Days off, TV in room, even pay in pounds sterling, he expects all. So far we brought him
but no gratitude, what to tell you, noth-thing.’
‘Ah, Jaisingh; why not? Excellent jalebi, Mrs Z. Thanking you.’
Assembled on top of the television and on shelf units around it was the missing man’s
collection of Star Trek memorabilia: Captain Kirk and Spock dolls, spaceship models –
a Klingon Bird of Prey, a Romulan vessel, a space station, and of course the Starship
Enterprise. In pride of place were large figurines of two of the series’s supporting cast.
‘These old Doon School nicknames,’ Chekov exclaimed heartily. ‘They stay put like stuck
records. Dumpy, Stumpy, Grumpy, Humpy. They take over from our names. As in our
case our intrepid cosmonaut aliases.’
‘I don’t like. This “Mrs Zulu” I am landed with! It sounds like a blackie.’
‘Wear the name with pride, begum sahib. We’re old comrades-in-arms, your husband
and I; since boyhood days, perhaps he was good enough to mention? Intrepid
diplonauts. Our umpteen-year mission to explore new worlds and new civilisations. See
there, our alter egos standing on your TV, the Asiatic-looking Russky and the Chink. Not
the leaders, as you’ll appreciate, but the ultimate professional servants. “Course laid in!”
“Hailing frequencies open!” “Warp factor three!” What would that strutting Captain
have been without his top-level staffers? Likewise with the good ship Hindustan. We are
servants also, you see, just like your fierce Jaisingh here. Never more important than in
a moment like the present sad crisis, when an even keel must be maintained, jalebis
must be served and tea poured, no matter what. We do not lead, but we enable. Without
us, no course can be laid, no hailing frequency opened. No factors can be warped.’
‘Is he in difficulties, then, your Zulu? As if it wasn’t bad enough, this terrible time.’
On the wall behind the TV was a framed photograph of Indira Gandhi, with a garland
hung around it. She had been dead since Wednesday. Pictures of her cremation had
been on the TV for hours. The flower-petals, the garish, unbearable flames.
‘Hard to believe it. Indiraji! Words fail one. She was our mother. Hai, hai! Cut down in
her prime.’
‘And on radio-TV, such-such stories are coming about Delhi goings-on. So many
killings, Dipty Sahib. So many of our decent Sikh people done to death, as if all were
guilty for the crimes of one-two badmash guards.’
‘The Sikh community has always been thought loyal to the nation,’ Chekov reflected.
‘Backbone of the Army, to say nothing of the Delhi taxi service. Super-citizens, one
might say, seemingly wedded to the national idea. But such ideas are being questioned
now, you must admit; there are those who would point to the comb, bangle, dagger et
cetera as signs of the enemy within.’
‘Who would dare say such a thing about us? Such an evil thing.’
‘I know. I know. But you take Zulu. The ticklish thing is, he’s not on any official business
that we know of.

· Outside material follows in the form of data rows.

Lemma filter_year_to_typed (o : option Q) (l : list Movie.t) :
  exists r, filter_year_to (opt_num o) l = Ok r.
Proof.
  unfold filter_year_to. destruct o as [x |]; simpl; [ | eauto ].
  apply filter_r_total. intros m. simpl. eauto.
Qed.

Lemma filter_year_total (v : pyval) (l : list Movie.t) :
  exists r, filter_year v l = Ok r.
Proof.
  unfold filter_year. destruct (is_not_None v); eauto.
Qed.

Lemma apply_filters_typed (og oc : option string) (om oy oyf oyt : option Q)
  (l : list Movie.t) :
  exists r,
    apply_filters (opt_str og) (opt_str oc) (opt_num om) (opt_num oy)
      (opt_num oyf) (opt_num oyt) l = Ok r.
Proof.
  unfold apply_filters.
  destruct (genre_category_typed og oc l) as [l1 ->]. simpl.
  destruct (filter_min_rating_typed om l1) as [l2 ->]. simpl.
  destruct (filter_year_total (opt_num oy) l2) as [l3 ->]. simpl.
  destruct (filter_year_from_typed oyf l3) as [l4 ->]. simpl.
  apply filter_year_to_typed.
Qed.

Lemma isdigit_not_empty (s : string) :
  PyStr.isdigit s = true -> PyStr.is_empty s = false.
Proof.
  unfold PyStr.isdigit. intros H. apply andb_true_iff in H.
  destruct H as [H _]. apply negb_true_iff, H.
Qed.

Lemma text_matches_total q_lower present l :
  superscript_query q_lower = false ->
  exists mwp, text_matches q_lower present l = Ok mwp.
Proof.
  unfold superscript_query, text_matches. intros H.
  destruct (PyStr.is_empty q_lower && present); [ eauto | ].
  destruct (PyStr.isdigit q_lower) eqn:D; [ | eauto ].
  simpl in H. apply negb_false_iff in H. unfold PyStr.int.
  rewrite (isdigit_not_empty _ D), H. simpl. eauto.
Qed.

Lemma text_matches_superscript q_lower present l :
  superscript_query q_lower = true ->
  text_matches q_lower present l = Raise ValueError.
Proof.
  unfold superscript_query, text_matches. intros H.
  apply andb_true_iff in H. destruct H as [D H]. apply negb_true_iff in H.
  rewrite (isdigit_not_empty _ D), D. simpl. unfold PyStr.int.
  rewrite H, andb_false_r. reflexivity.
Qed.

Section Outcomes.
Variable _HAS_RAPIDFUZZ : bool.
Variable has_rprocess : bool.
Variable partial_ratio : string -> string -> option Q.

Lemma fuzzy_scored_total q thr subset :
  exists sc, fuzzy_scored has_rprocess partial_ratio q thr subset = Ok sc.
Proof.
  unfold fuzzy_scored. destruct has_rprocess; [ | eauto ].
  unfold extract.
  destruct (score_all partial_ratio q 0 (map search_text subset)) as [r |] eqn:E;
    [ | simpl; eauto ].
  destruct (scored_of_results_spec thr subset
              (sorted_desc (fun x => (snd (fst x), 0%Q, 0%Q)) r)) as (sc & Hsc & _);
    [ | eauto ].
  intros c s idx H. apply sorted_desc_in in H.
  apply (score_all_in _ _ _ _ _ E) in H. destruct H as (k & -> & Hk & _).
  simpl. rewrite <- (length_map search_text). apply nth_error_Some. congruence.
Qed.

Lemma fuzzy_stage_total enable_fuzzy q thr l mwp :
  exists all,
    fuzzy_stage _HAS_RAPIDFUZZ has_rprocess partial_ratio enable_fuzzy q thr l mwp
    = Ok all.
Proof.
  unfold fuzzy_stage, fuzzy_matches.
  destruct (enable_fuzzy && _HAS_RAPIDFUZZ && negb (PyStr.is_empty q)); [ | eauto ].
  destruct (fuzzy_scored_total q thr (candidate_subset_of l mwp)) as [sc ->].
  simpl. eauto.
Qed.

(** The body of the search on typed arguments: it returns, unless the
    query is made of digits with a superscript among them. *)
Lemma search_typed movies (q : string) max_results enable_fuzzy thr
  (og oc : option string) (om oy oyf oyt : option Q) (os : option string) :
  (superscript_query (q_lower_of q) = false ->
   exists res,
     search _HAS_RAPIDFUZZ has_rprocess partial_ratio q max_results enable_fuzzy
       thr (opt_str og) (opt_str oc) (opt_num om) (opt_num oy) (opt_num oyf)
       (opt_num oyt) (opt_str os) movies = Ok res)
  /\ (superscript_query (q_lower_of q) = true ->
      search _HAS_RAPIDFUZZ has_rprocess partial_ratio q max_results enable_fuzzy
        thr (opt_str og) (opt_str oc) (opt_num om) (opt_num oy) (opt_num oyf)
        (opt_num oyt) (opt_str os) movies = Raise ValueError).
Proof.
  unfold search, collect. fold (q_lower_of q).
  destruct (apply_filters_typed og oc om oy oyf oyt movies) as [fl ->].
  cbn [bind]. split; intros Hq.
  - destruct (text_matches_total (q_lower_of q)
                (filters_present (opt_str og) (opt_str oc) (opt_num om)
                   (opt_num oy) (opt_num oyf) (opt_num oyt)) fl Hq) as [mwp ->].
    cbn [bind].
    destruct (fuzzy_stage_total enable_fuzzy (q_lower_of q) thr fl mwp) as [all ->].
    cbn [bind]. destruct (rank_typed os all) as [key ->]. simpl. eauto.
  - rewrite (text_matches_superscript _ _ _ Hq). reflexivity.
Qed.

He’s dropped off the map, begum sahib. AWOL ever since the
assassination. No contact for two days plus.’
‘O God.’
‘There is a view forming back at HQ that he may have been associated with the gang.
Who have in all probability long-established links with the community over here.’
‘O God.’
‘Naturally I am fighting strenuously against the proponents of this view. But his absence
is damning, you must see. We have no fear of these tinpot Khalistan wallahs. But they
have a ruthless streak. And with Zulu’s inside knowledge and security background …
They have threatened further attacks, as you know. As you must know. As some would
say you must know all too well.’
‘O God.’
‘It is possible’, Chekov said, eating his jalebi, ‘that Zulu has boldly gone where no Indian
diplonaut has gone before.’
The wife wept. ‘Even the stupid name you could never get right. It was with S. “Sulu.”
So-so many episodes I have been made to see, you think I don’t know? Kirk Spock
McCoy Scott Uhura Chekov Sulu.’
‘But Zulu is a better name for what some might allege to be a wild man,’ Chekov said.
‘For a suspected savage. For a putative traitor. Thank you for excellent tea.’
2 In August, Zulu, a shy, burly giant, had met Chekov off the plane from Delhi. Chekov at
thirty-three was a small, slim, dapper man in grey flannels, stiff-collared shirt and a
double-breasted navy blue blazer with brass buttons. He had bat’s-wing eyebrows and a
prominent and pugnacious jaw, so that his cultivated tones and habitual
soft-spokenness came as something of a surprise, disarming those who had been led by
the eyebrows and chin to expect an altogether more aggressive personality. He was a
high flyer, with one small embassy already notched up. The Acting Number Two job in
London, while strictly temporary, was his latest plum.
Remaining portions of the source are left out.